Monday, March 2, 2009

Get your squid hats ready

Margaret Atwood has a new novel coming out soon, The Year of the Flood. It is, of course, not science fiction. From Amazon:
Adam One, the kindly leader of the God's Gardeners - a religion devoted to the melding of science and religion, the preservation of all species, the tending of the Earth, and the cultivation of bees and organic crops on flat rooftops - has long predicted the Waterless Flood. Now it has occurred, obliterating most human life. Two women have avoided it: the young trapeze-dancer, Ren, locked into the high-end sex club, Scales and Tails; and former SecretBurgers meat-slinger turned Gardener, Toby, barricaded into the luxurious AnooYoo Spa, where many of the treatments are edible. Have others survived? Ren's bioartist friend Amanda, or the MaddAddam eco-fighters? Ren's one-time teenage lover, Jimmy? Or the murderous Painballers, survivors of the mutual-elimination Painball prison? Not to mention the CorpSeCorps, the shadowy and corrupt policing force of the ruling powers Meanwhile, in the natural world, gene-spliced life forms are proliferating: the lion/lamb blends, the Mo'hair sheep with human hair, the pigs with human brain tissue.
I liked The Handmaid's Tale, and it certainly needs no additional defense from me among science fiction fans. It won the Arthur C. Clarke Award and the Governor General's Award, was shortlisted for a Nebula, a Booker, and a Prometheus Award (an odd collection of awards and nominations if ever there was one).

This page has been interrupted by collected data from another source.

(** Releasing one page run: the gathered block is linked. *)
Lemma mm_merpages_onbafhlst_spec s0 s R mi k i :
  gathered R mi s0 i (2 ^ k) s k i ->
  wp (mm_merpages_onbafhlst i (2 ^ k) (BLie mi k) (BLie mi (MDIVMER_ARR_LMAX - 1))) s (fun x s' =>
    x = true /\ frees s0 s' mi i (i + 2 ^ k) /\ Inv s' R /\ coalesced s' mi i (2 ^ k)).
Proof.
  intros Hg. unfold mm_merpages_onbafhlst. step. replace (i + (2 ^ k - 1)) with (i + 2 ^ k - 1) by lia.
  pose proof Hg as (Hk & _). cbn [bafhp_idx].
  eapply wp_mono; [apply (mm_merpages_loop_spec R mi s0 i (2 ^ k)); [done|lia]|].
  intros x s1 (k' & lo & -> & Hg' & _ & Hiso). cbn beta iota.
  destruct (gathered_baf _ _ _ _ _ _ _ _ Hg') as [bf Hb]. destruct Hg' as (Hk' & HI' & HR & _ & Hm).
  eapply wp_mono; [apply (mpobf_add_msadsc_spec s1 _ (BLie mi k') bf lo _ HI'); [apply lookup_insert_eq|done..]|].
  intros x s2 [-> Hl]. split; [done|]. pose proof (linked_frees _ _ _ _ _ HI' Hl) as Hf.
  destruct Hl as (g & bf0 & bf' & Hb0 & Had & -> & _ & Hpa & HI2). split_and!.
  - by eapply merged_frees.
  - by rewrite delete_insert_id in HI2.
  - exists k', lo, bf'. destruct Hm as (_ & ? & _ & ? & _). destruct Had as (_ & _ & Hfl).
    split_and!; auto; [apply Hk'|apply Hk'|apply lookup_insert_eq|rewrite Hfl; set_solver|].
    intros Hlt t Ht Hne. rewrite (cmsa2blk_frame (msas s1)) by done.
    apply (Hiso Hlt bf0); [done|]. rewrite Hfl in Ht. set_solver.
Qed.

(** ** [mm_merge_pages] *)

(** The state after the release of the block [i] of [n] pages. *)
Definition free_post (s : mmst) (G : ghost) (mi i n : Z) (s' : mmst) : Prop :=
  Ok s' (delete i G) /\
  (forall mj j, freepg s' mj j <-> freepg s mj j \/ (mi = mj /\ i <= j < i + n)) /\
  (forall mj ty, area_type s' mj ty <-> area_type s mj ty) /\
  mo_freepages s' = mo_freepages s +u n /\ mo_alocpages s' = mo_alocpages s -u n.

Lemma ghostsum_ge s G i g : Inv s G -> G !! i = Some g -> g_len g <= ghostsum G (g_area g).
Proof.
  intros HI Hg. pose proof (ghostsum_delete G i g (g_area g) Hg) as H. rewrite Z.eqb_refl in H.
  assert (0 <= ghostsum (delete i G) (g_area g)); [|lia].
  apply ghostsum_nonneg. intros j h Hh%lookup_delete_Some.
  pose proof (has_size_pos _ _ _ _ HI (has_ghost s G _ _ (proj2 Hh))). simpl in *. lia.
Qed.

Lemma freed_ok s G mi a i n s' fr al :
  Ok s G -> mareas s !! mi = Some a -> G !! i = Some (GBlk GAlloc mi n) ->
  frees s s' mi i (i + n) -> Inv s' (delete i G) ->
  Ok (counted s' mi (add_pages n a) fr al) (delete i G).
Proof.
  intros (HI & Hset & Hac) Ha HG ((Hma & _) & Hsum & _) HI'.
  pose proof (has_size_pos _ _ _ _ HI (has_ghost s G _ _ HG)) as Hpos. simpl in Hpos. split_and!.
  - apply (inv_counted s' _ mi a); [done|by rewrite Hma|done].
  - intros j g [_ Hj]%lookup_delete_Some. eauto.
  - intros mj aj. simpl. rewrite Hma. rewrite (ghostsum_delete G i _ mj HG), Hsum. simpl.
    pose proof (freesum_nonneg (bafs s) mj) as Hnn.
    pose proof (ghostsum_ge s G i _ HI HG) as Hge. simpl in Hge.
    destruct (decide (mj = mi)) as [->|]; intros; simplify_map_eq.
    + destruct (Hac mi a Ha) as (H1 & H2 & H3 & H4). rewrite Z.eqb_refl in *. simpl. rewrite H1, H2, H3 in *.
      rewrite !u64_small by (rewrite u64max_val; lia). split_and!; lia.
    + replace (mi =? mj) with false by lia. rewrite Z.sub_0_r, Z.add_0_r. by apply Hac.
Qed.

Lemma give_counters {A} s G mi a i n s1 (k : MM A) (Q : A -> mmst -> Prop) :
  Ok s G -> mareas s !! mi = Some a -> G !! i = Some (GBlk GAlloc mi n) ->
  frees s s1 mi i (i + n) -> Inv s1 (delete i G) ->
  (forall s', free_post s G mi i n s' -> bafs s' = bafs s1 -> msas s' = msas s1 -> wp k s' Q) ->
  wp (mm_update_memarea (Some mi) n 1) s1 (fun _ s2 => wp (mm_update_memmgrob n 1 ;; k) s2 Q).
Proof.
  intros HOk Ha HG Hfr HI1 HQ. pose proof Hfr as ((Hma & _ & _ & _ & Hfp & Hal) & _ & Hpg).
  eapply wp_mono; [apply (mm_update_memarea_give s1 mi a n); by rewrite Hma|]. intros _ s2 ->.
  step. unfold mm_update_memmgrob. steps. apply HQ; [|done..]. split_and!; [|done| |by simpl; rewrite Hfp|by simpl; rewrite Hal].
  - by apply (freed_ok s G mi a i n s1 (mo_freepages s1 +u n) (mo_alocpages s1 -u n)).
  - intros mj ty. rewrite (area_type_counted s1 mi a (add_pages n a) (mo_freepages s1 +u n) (mo_alocpages s1 -u n)) by (done || by rewrite Hma).
    by rewrite area_type_frame.
Qed.

(** The pages of an allocated block are not free. *)
Lemma ghost_not_free s G i g mj j : Inv s G -> G !! i = Some g -> i <= j < i + g_len g -> ~ freepg s mj j.
Proof.
  intros HI HG Hj (b & bf & st & _ & Hb & Hst & Hr).
  destruct (has_unique s G i (TGhost g) st (TFree b) j HI) as [_ ?]; [done|by exists bf|done..].
Qed.

Lemma gathered_init s G mi i k g :
  Inv s G -> G !! i = Some (GBlk GAlloc mi (2 ^ k)) -> 0 <= k < MDIVMER_ARR_LMAX ->
  free_links g (BLie mi k) i (2 ^ k) -> Inv (with_msas g s) (<[i := GBlk GLimbo mi (2 ^ k)]> G) ->
  gathered (delete i G) mi s i (2 ^ k) (with_msas g s) k i.
Proof.
  intros HI HG Hk Hfl HI1. pose proof (pow2_pos k ltac:(lia)).
  destruct (limbo_inv _ _ HI1 i mi (2 ^ k)) as (ty & Hty & Hpr & Hid); [apply lookup_insert_eq|].
  split_and!; [lia|lia|by rewrite insert_delete_eq|apply lookup_delete_eq| |].
  - split_and!; [by exists ty|done|done].
  - assert (Hna : forall mj j, i <= j < i + 2 ^ k -> ~ freepg s mj j).
    { intros mj j Hj. by apply (ghost_not_free s G i (GBlk GAlloc mi (2 ^ k))). }
    split_and!; [done|lia..| | |lia|done].
    + intros mj. rewrite Z.add_simpl_l, Z.sub_diag. destruct (_ =? _); simpl; lia.
    + intros mj j. split; [|by intros [? _]]. intros Hf. split; [done|]. intros Hj. by apply (Hna mj j).
Qed.

Lemma mm_merpages_onmarea_spec s G mi i n :
  Ok s G -> G !! i = Some (GBlk GAlloc mi n) ->
  wp (mm_merpages_onmarea (Some mi) (Some i) n) s (fun x s' =>
    x = true /\ free_post s G mi i n s' /\ (area_type s mi MA_TYPE_PROC \/ coalesced s' mi i n)).
Proof.
  intros HOk HG. pose proof HOk as (HI & _ & _).
  destruct (alloc_inv s G i mi n HI HG) as (ty & _ & _ & (a & Ha & Hta) & Hlen & _ & Hn & _).
  unfold mm_merpages_onmarea. steps. unfold alloc_len in Hlen. rewrite Hta.
  destruct (ty =? MA_TYPE_PROC) eqn:E; bool_to_prop.
  - subst n. destruct (proj2 (inv_dom _ _ HI (BOne mi))) as [bf Hb]; [split; [eauto|done]|]. steps.
    eapply wp_mono; [by apply (mm_merpages_opmsadsc_spec s G i (BOne mi) bf)|].
    intros x s1 (-> & g & -> & Hfl & HI1). cbn [Z.eqb Pos.eqb]. steps.
    eapply wp_mono; [apply (mpobf_add_msadsc_spec _ _ (BOne mi) bf i _ HI1); [apply lookup_insert_eq|done|simpl; lia]|].
    intros x s2 [-> Hl]. pose proof (linked_frees _ _ _ _ _ HI1 Hl) as Hf. simpl in Hf.
    destruct Hl as (g2 & bf0 & bf' & _ & _ & -> & _ & _ & HI2). rewrite delete_insert_eq in HI2. steps.
    eapply give_counters; eauto. intros s3 Hpost _ _. apply wp_ret. split_and!; [done..|left]. exists a. split; [done|lia].
  - destruct Hlen as (k & Hk & ->). step.
    eapply wp_mono; [by apply (onfpgs_retn_bafhlst_spec s G mi k); eauto|]. intros x s1 [-> ->]. steps.
    destruct (baf_lookup s G mi k HI ltac:(eauto) Hk) as (bf & Hb & _).
    eapply wp_mono; [by apply (mm_merpages_opmsadsc_spec s G i (BLie mi k) bf)|].
    intros x s1 (-> & g & -> & Hfl & HI1). cbn [Z.eqb Pos.eqb]. step.
    eapply wp_mono; [eapply mm_merpages_onbafhlst_spec, gathered_init; eauto|].
    intros x s2 (-> & Hf & HI2 & Hco). step.
    eapply give_counters; eauto. intros s3 Hpost Hbs Hms. apply wp_ret. split_and!; [done..|right].
    destruct Hco as (k' & lo & bf' & Hco). exists k', lo, bf'. rewrite Hbs, Hms. done.
Qed.

Lemma mm_merge_pages_spec s G mi i n :
  Ok s G -> G !! i = Some (GBlk GAlloc mi n) ->
  wp (mm_merge_pages (Some i) n) s (fun x s' =>
    x = true /\ free_post s G mi i n s' /\ (area_type s mi MA_TYPE_PROC \/ coalesced s' mi i n)).
Proof.
  intros HOk HG. pose proof HOk as (HI & _ & _).
  pose proof (has_size_pos _ _ _ _ HI (has_ghost s G _ _ HG)) as Hpos. simpl in Hpos.
  unfold mm_merge_pages, mm_merpages_fmwk. steps.
  eapply wp_mono; [by apply (onfrmsa_retn_marea_spec s G i mi n)|]. intros x s1 [-> ->].
  unfold mm_merpages_core. steps.
  eapply wp_mono; [by apply (scan_freemsa_isok_spec s G i mi n)|]. intros x s1 [-> ->]. steps.
  by apply mm_merpages_onmarea_spec.
Qed.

Handmaid's Tale belongs in the great pantheon of dystopian novels of warning, and Atwood's second proper SF novel (we're not counting The Blind Assassin for these purposes) left me decidedly cold. I never got past the first few chapters of Oryx and Crake, and it was not well treated by SF reviewers.

This new book, from a rather short description, looks to have replicated many of the things that are wrong with Oryx and Crake. Atwood's prose is often sublime, but when she turns to post-apocalyptic satire, her use of ham-fisted neologisms is painful.

So I probably won't be reading it, unless the reviews are much, much better than I expect. Instead, I'll probably go read her last book from the Massey Lecture series, Payback. Written just before the current economic upheaval, a book about debt and indebtedness looks like a pretty good warning of dystopia about now.